FRM Update

December 20, 2021

Current Yield Spreads

Last week the FOMC announced plans to double the pace of reduction of its monthly asset purchases from $15bn to $30bn (beginning in January) and signaled they favor raising interest rates in 2022 at a quicker pace. The Fed is leaning towards three rate hikes next year according to their Summary of Economic Projections with liftoff likely coming sometime after the tapering process concludes in March. The broader Treasury market responded to the Fed update and uncertainty around the Omicron variant with a rally in longer rates (10-year down 7 bps for the week) while the MBS market gave back some of the gains versus Treasurys from the previous week.
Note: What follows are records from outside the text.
(** C10. With no registration every path counts as watched with the mask
    Create|Change|Delete, and every event on a file that is not excluded
    sets off its notification; with at least one registration a path is
    watched iff some registration's pattern matches it, and the mask is the
    kind of the first registration that matches, all three kinds when that
    registration has none. *)
Theorem isPathWatched_registrations :
  (forall filePath, isPathWatched [] filePath = (true, 7))
  /\ (forall filePath isFileOpen changeType,
        handleFileEvent [] false isFileOpen filePath changeType
        = match changeType with
          | Created => [OpenFile filePath; DebounceFileEvent filePath Created]
          | Changed =>
              if isFileOpen then [DebounceNotifyChange filePath]
              else [DebounceFileEvent filePath Changed]
          | Deleted => [DebounceFileEvent filePath Deleted]
          end)
  /\ (forall reg rest filePath,
        fst (isPathWatched (reg :: rest) filePath) = true
        <-> exists r, r ∈ reg :: rest /\ matches filePath (globPattern r) = true)
  /\ (forall reg rest filePath k,
        isPathWatched (reg :: rest) filePath = (true, k) ->
        exists before r after,
          reg :: rest = before ++ r :: after
          /\ Forall (fun r' => matches filePath (globPattern r') = false) before
          /\ matches filePath (globPattern r) = true
          /\ k = default 7 (kind r)).
Proof.
  split; [reflexivity |]. split; [by intros filePath [|] [| |] |]. split.
  - intros reg rest filePath.
    change (isPathWatched (reg :: rest) filePath)
      with (firstMatch path_relative workspacePath filePath (reg :: rest)).
    pose proof (firstMatch_spec filePath (reg :: rest)) as Hspec.
    destruct (firstMatch _ _ filePath (reg :: rest)) as [[|] k]; simpl.
    + destruct Hspec as (before & r & after & Heq & _ & Hr & _).
      split; [| done]. intros _. exists r. split; [| exact Hr].
      rewrite Heq. apply elem_of_app. right. apply elem_of_cons. by left.
    + destruct Hspec as [Hall _]. split; [done |].
      intros (r & Hin & Hr).
      apply (proj1 (Forall_forall _ _) Hall) in Hin. congruence.
  - intros reg rest filePath k.
    change (isPathWatched (reg :: rest) filePath)
      with (firstMatch path_relative workspacePath filePath (reg :: rest)).
    pose proof (firstMatch_spec filePath (reg :: rest)) as Hspec.
    intros Heq. rewrite Heq in Hspec. exact Hspec.
Qed.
Nominal yield spreads on 15-year MBS widened 4 bps to 20 bps, while spreads on 30-year MBS to Treasurys with similar duration widened 6 bps to 64 bps. Yield spreads on 30-year MBS are now at an eleven-week high and have increased 12 bps in the last month.

Trading Activity

The summary below reflects customer purchase activity from the previous week. Activity continued to be led by UMBS 20-year 2.0s. Rich valuations on 10- and 15-year passthroughs continue to push investors to longer finals with higher spreads.      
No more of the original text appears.